It was a rough road for me the week after I took the last picture. I was ebbing back and forth between moving to Seattle and staying in New York. I had bought the ticket to Seattle, arranged for a place to stay, even gotten my job back at the old Blue Dog. It just didn’t feel right. Sure I was lonely in New York, and I’ve missed Seattle starting the day I left the Emerald City. I’ve been non-stop telling myself that I want to go back since I’ve left. But the timing just felt all wrong. It felt like I was running away from my problems, like I was consenting defeat.

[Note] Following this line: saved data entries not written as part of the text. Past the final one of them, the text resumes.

Definition register_notifier id s : option state :=
  n ← objects s !! id;
  s ← pin_version (n_version n) s;
  Some (set_queues (m_new_notifiers s ++ [id]) (m_notifiers s) s).

(** What [commit_write] leaves for the worker: a realm is not told of its own
    write, so the commit's version is reported separately. *)
Definition commit_skip (is_for_realm : nat -> bool) (version : Z) s : state :=
  if existsb is_for_realm (m_notifiers s) then set_skip_version version s else s.

Definition alive_in s id : bool := match objects s !! id with Some n => is_alive n | None => false end.

Definition clean_up_dead_notifiers s : option state :=
  '(old, removed) ← swap_remove (alive_in s) (m_notifiers s);
  let s := set_queues (m_new_notifiers s) old s in
  s ← (match m_notifier_sg s with
       | Some sg =>
         if removed && bool_decide (old = []) then
           assert! in_stage transact_Reading sg;
           Some (set_skip_version 0 (set_main (Some (end_read sg)) s))
         else Some s
       | None => Some s
       end);
  '(new, removed) ← swap_remove (alive_in s) (m_new_notifiers s);
  let s := set_queues new (m_notifiers s) s in
  match m_advancer_sg s with
  | Some sg =>
    if (removed : bool) then
      assert! in_stage transact_Reading sg;
      Some (if bool_decide (new = []) then set_advancer (Some (end_read sg)) s else s)
    else Some s
  | None => Some s
  end.

Definition open_helper_shared_group s : option state :=
  match m_notifier_sg s with
  | None => Some (if opens then set_main (Some (mkHelper transact_Reading newest)) s else set_async_error s)
  | Some sg => if bool_decide (m_notifiers s = []) then sg ← begin_read newest sg; Some (set_main (Some sg) s) else Some s
  end.

(** *** [run_async_notifiers] *)
Definition version_of s id : Z := match objects s !! id with Some n => n_version n | None => 0 end.
Definition by_version s (a b : nat) : Prop := version_of s a <= version_of s b.
#[global] Instance by_version_dec s : RelDecision (by_version s) := fun a b => Z.le_dec _ _.
Definition sort_by_version s (ids : list nat) : list nat := std_sort (by_version s) ids.

(** A notifier registers in the current info what it needs. *)
Definition require (inc : IncrementalChangeInfo IS) s id : option (IncrementalChangeInfo IS * state) :=
  i ← current inc;
  s ← update_notifier id (point_to (current_position inc)) s;
  Some (set_current (add_required_change_info id i) inc, s).

Fixpoint require_all (ids : list nat) (inc : IncrementalChangeInfo IS) s : option (IncrementalChangeInfo IS * state) :=
  match ids with
  | [] => Some (inc, s)
  | id :: ids => '(inc, s) ← require inc s id; require_all ids inc s
  end.

(** The new notifiers, each attached at its version *)
Fixpoint pull_forward (ids : list nat) (sg : HelperGroup) (inc : IncrementalChangeInfo IS) s :
    option (HelperGroup * IncrementalChangeInfo IS * state) :=
  match ids with
  | [] => Some (sg, inc, s)
  | id :: ids =>
    '(sg, inc, bs) ← advance_incremental log_between (version_of s id) sg inc (list_builders s);
    s ← update_notifier id (attach_to advancer sg) (set_list_builders bs s);
    '(inc, s) ← require inc s id;
    pull_forward ids sg inc s
  end.

Definition for_all (f : state -> nat -> option state) (ids : list nat) s : option state := fold_option f ids s.

(** The first part: all new notifiers at the newest version *)
Definition advance_new_notifiers (new : list nat) s : option (list info * Z * state) :=
  sg ← m_advancer_sg s;
  match new with
  | [] => sg ← begin_read newest sg; Some ([], h_version sg, set_advancer (Some (end_read sg)) s)
  | first :: _ =>
    let inc := incremental (version_of s <$> new) in
    assert! in_stage transact_Reading sg;
    assert! h_version sg <=? version_of s first;
    sg ← advance_read (version_of s first) sg;
    '(sg, inc, s) ← pull_forward new sg inc s;
    '(sg, inc, bs) ← advance_to_final log_between newest sg inc (list_builders s);
    s ← for_all (fun s id => update_notifier id (detach sg) s) new (set_list_builders bs s);
    Some (inc_info inc, h_version sg, set_advancer (Some (end_read sg)) s)
  end.

(** Advancing the other notifiers to a version *)
Definition advance_notifiers (version : Z) (ids : list nat) s : option (list info * state) :=
  sg ← m_notifier_sg s;
  '(inc, s) ← require_all ids (incremental (version_of s <$> ids)) s;
  '(sg, inc, bs) ← advance_to_final log_between version sg inc (list_builders s);
  Some (inc_info inc, set_main (Some sg) (set_list_builders bs s)).

Definition hand_over (ids : list nat) s : option state :=
  sg ← m_notifier_sg s; for_all (fun s id => update_notifier id (prepare_handover sg) s) ids s.

(** The version a commit of this process asked to skip *)
Definition skip_to (skip_version version : Z) (ids : list nat) s : option (list nat * state) :=
  if skip_version =? 0 then Some (ids, s)
  else
    assert! negb (bool_decide (ids = []));
    assert! skip_version <=? version;
    let ids := sort_by_version s ids in
    '(infos, s) ← advance_notifiers skip_version ids s;
    s ← for_all (run_notifier infos) ids s;
    s ← hand_over ids s;
    Some (ids, s).
Lemma clean_up_queues newest s : worker_ok newest s -> exists new old skip, clean_up_dead_notifiers s =
    Some (mkNotifiers (objects s) new old skip (released new (m_advancer_sg s)) (released old (m_notifier_sg s)) false
      (list_builders s) (runs s)) /\
  new ≡ₚ List.filter (alive_in s) (m_new_notifiers s) /\ old ≡ₚ List.filter (alive_in s) (m_notifiers s) /\
  (skip = 0 \/ skip = m_notifier_skip_version s /\ (old = [] -> m_notifiers s = [])).
Proof.
  intros Hs. unfold clean_up_dead_notifiers.
  destruct (swap_remove_spec (alive_in s) (m_notifiers s)) as (old & -> & Hold). cbn [mbind option_bind].
  destruct (swap_remove_spec (alive_in s) (m_new_notifiers s)) as (new & Enew & Hnew).
  pose proof (wo_no_error _ _ Hs) as Herr.
  set (s1 := set_queues (m_new_notifiers s) old s).
  assert (exists skip, (match m_notifier_sg s1 with
     | Some sg => if has_dead (alive_in s) (m_notifiers s) && bool_decide (old = []) then
         assert! in_stage transact_Reading sg; Some (set_skip_version 0 (set_main (Some (end_read sg)) s1)) else Some s1
     | None => Some s1 end) = Some (set_skip_version skip (set_main (released old (m_notifier_sg s)) s1)) /\
     (skip = 0 \/ skip = m_notifier_skip_version s /\ (old = [] -> m_notifiers s = []))) as (skip & -> & Hskip).
  { subst s1. cbn. destruct (m_notifier_sg s) as [sg|] eqn:Esg.
    - destruct (wo_main _ _ Hs sg Esg) as [Hst _]. pose proof (released_spec _ _ _ _ Hst Hold) as Hr. cbn. rewrite <- Hr. clear Hr.
      destruct (has_dead (alive_in s) (m_notifiers s)) eqn:Hd; cbn [andb].
      + apply has_dead_nonempty in Hd as Hr. rewrite Hr in Hst. rewrite (in_stage_true _ _ Hst).
        destruct (bool_decide_reflect (old = [])) as [->|Hne]; [exists 0; by split; [|left]|].
        exists (m_notifier_skip_version s). split; [by destruct s; cbn in *; subst|]. by right.
      + exists (m_notifier_skip_version s). split; [by destruct s; cbn in *; subst|]. right. split; [done|]. intros ->.
        apply has_dead_filter in Hold; [|done]. by apply Permutation_nil in Hold.
    - exists (m_notifier_skip_version s). split; [by destruct s; cbn in *; subst|]. right. split; [done|]. intros _.
      destruct (m_notifiers s) as [|id ids] eqn:E; [done|]. destruct (wo_old _ _ Hs id) as (n & sg & _ & Hsg & _); [rewrite E; by left|].
      congruence. }
  cbn [mbind option_bind]. change (alive_in (set_skip_version _ _)) with (alive_in s). cbn [m_new_notifiers set_skip_version set_main].
  change (m_new_notifiers s1) with (m_new_notifiers s). rewrite Enew. cbn [mbind option_bind].
  exists new, old, skip. split; [|done]. subst s1. unfold set_advancer, set_queues, set_skip_version, set_main. cbn.
  destruct (m_advancer_sg s) as [sg|] eqn:Esg; [|cbn; by rewrite Herr].
  destruct (wo_advancer _ _ Hs sg Esg) as [Hst _]. pose proof (released_spec _ _ _ _ Hst Hnew) as Hr. cbn. rewrite <- Hr. clear Hr.
  destruct (has_dead (alive_in s) (m_new_notifiers s)) eqn:Hd; cbn [andb]; [|by rewrite Herr].
  apply has_dead_nonempty in Hd. rewrite Hd in Hst. rewrite (in_stage_true _ _ Hst). cbn.
  destruct (bool_decide_reflect (new = [])); by rewrite ?Esg, Herr.
Qed.

Lemma filter_true_NoDup (alive : nat -> bool) ids : NoDup ids -> NoDup (List.filter alive ids).
Proof.
  induction 1 as [|id ids Hid Hnd IH]; cbn; [constructor|]. destruct (alive id); [|done]. constructor; [|done].
  rewrite list_elem_of_In, List.filter_In, <- list_elem_of_In. by intros [? _].
Qed.

Lemma elem_of_kept (alive : nat -> bool) ids kept id : kept ≡ₚ List.filter alive ids -> id ∈ kept <-> id ∈ ids /\ alive id = true.
Proof. intros ->. by rewrite list_elem_of_In, List.filter_In, <- list_elem_of_In. Qed.

Lemma released_Some ids sg sg' : released ids sg = Some sg' -> exists sg0, sg = Some sg0 /\ sg' = mkHelper (stage_for ids) (h_version sg0).
Proof. destruct sg; [|done]. intros [= <-]. by eexists. Qed.

(** The queues keep their invariant when the dead notifiers leave. *)
Lemma clean_up_ok newest s : worker_ok newest s -> exists s', clean_up_dead_notifiers s = Some s' /\ worker_ok newest s' /\
  objects s' = objects s /\ runs s' = runs s /\ m_new_notifiers s' ≡ₚ List.filter (alive_in s) (m_new_notifiers s) /\
  m_notifiers s' ≡ₚ List.filter (alive_in s) (m_notifiers s).
Proof.
  intros Hs. destruct (clean_up_queues newest s Hs) as (new & old & skip & -> & Hnew & Hold & Hskip).
  pose proof (fun id => elem_of_kept _ _ _ id Hnew) as En. pose proof (fun id => elem_of_kept _ _ _ id Hold) as Eo.
  eexists. split; [done|]. split; [|done]. constructor; cbn.
  - rewrite Hnew, Hold, <- List.filter_app. by apply filter_true_NoDup, Hs.
  - intros id [Hid _]%En. destruct (wo_new _ _ Hs id Hid) as (n & sg & ? & -> & ?). by exists n, (mkHelper (stage_for new) (h_version sg)).
  - intros id [Hid _]%Eo. destruct (wo_old _ _ Hs id Hid) as (n & sg & ? & -> & ?). by exists n, (mkHelper (stage_for old) (h_version sg)).
  - intros sg (sg0 & E & ->)%released_Some. split; [done|]. by apply (wo_advancer _ _ Hs sg0).
  - intros sg (sg0 & E & ->)%released_Some. split; [done|]. by apply (wo_main _ _ Hs sg0).
  - intros Hne. assert (m_notifiers s <> []) as [sg ->]%(wo_opened _ _ Hs) by (intros E; rewrite E in Hold; by apply Permutation_nil_r in Hold). done.
  - destruct Hskip as [->|[-> Hne]]; [by left|]. destruct (wo_skip _ _ Hs) as [?|[Hids (sg & -> & Hsg)]]; [by left|].
    right. split; [by intros ?%Hne|]. by eexists.
  - done.
Qed.
End invariant.

(** ** The runs of one notifier *)
Section passes.
Context `{IndexSetLaws IS} `{BuildMode} `{StdSort} `{LogView IS}.
Abbreviation info := (TransactionChangeInfo IS).
Abbreviation state := (Notifiers IS).
Implicit Types (s : state) (n : AsyncNotifier) (ids : list nat) (l : list (nat * info)).
Context (log_between : Z -> Z -> list Instruction) (newest : Z) (add_required : nat -> info -> info).
Abbreviation informs := (informs add_required).

(** Infos that together lead from one version to another *)
Inductive reported (id : nat) : Z -> Z -> list info -> Prop :=
| reported_last v w i : informs id v w i -> reported id v w [i]
| reported_before u v w i r : informs id u v i -> reported id v w r -> reported id u w (i :: r).

(** The infos a notifier was run with *)
Definition runs_of (id : nat) l : list info := (filter (fun x => x.1 = id) l).*2.

Lemma runs_of_app id l l' : runs_of id (l ++ l') = runs_of id l ++ runs_of id l'.
Proof. unfold runs_of. by rewrite filter_app, fmap_app. Qed.

Lemma runs_of_none id l : id ∉ l.*1 -> runs_of id l = [].
Proof.
  unfold runs_of. induction l as [|[x i] l IH]; [done|]. intros [Hne Hni]%not_elem_of_cons. rewrite filter_cons_False by (by cbn in *; congruence). by apply IH.
Qed.

Lemma runs_of_one id i l : NoDup l.*1 -> (id, i) ∈ l -> runs_of id l = [i].
Proof.
  unfold runs_of. induction l as [|[x j] l IH]; [by intros _ ?%elem_of_nil|]. intros [Hx Hnd]%NoDup_cons [[= <- <-]|Hin]%elem_of_cons.
  - rewrite filter_cons_True by done. cbn. f_equal. by apply runs_of_none.
  - rewrite filter_cons_False; [by apply IH|]. cbn. intros ->. apply Hx. apply list_elem_of_fmap. by exists (id, i).
Qed.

New York has amazing opportunities for a young writer, and an ambitious girl with a heart of gold. Everytime I thought about staying I got so excited about all the things that I could do. Ten minutes later I was overwhelmed with the loneliness of my situation here in the city. It was such a rough decision, and I kept bouncing back and forth. Finally, on a Saturday morning at the doctor’s office, I just decided I couldn’t do it. I simply don’t have the strength at the moment to move across the country. Everything in my heart is telling me to return to Seattle, but the timing is all wrong. I will return one day, but that day is a bit farther on down the line.
This picture is just of me dancing around my apartment. I took a number of pictures of myself, and this one turned out to be the least embarrassing of the bunch. Also, one can see my new haircut. I got it mid break-up. Literally. We were fighting. I went out and cut my hair. I came back. We broke up. I like it though.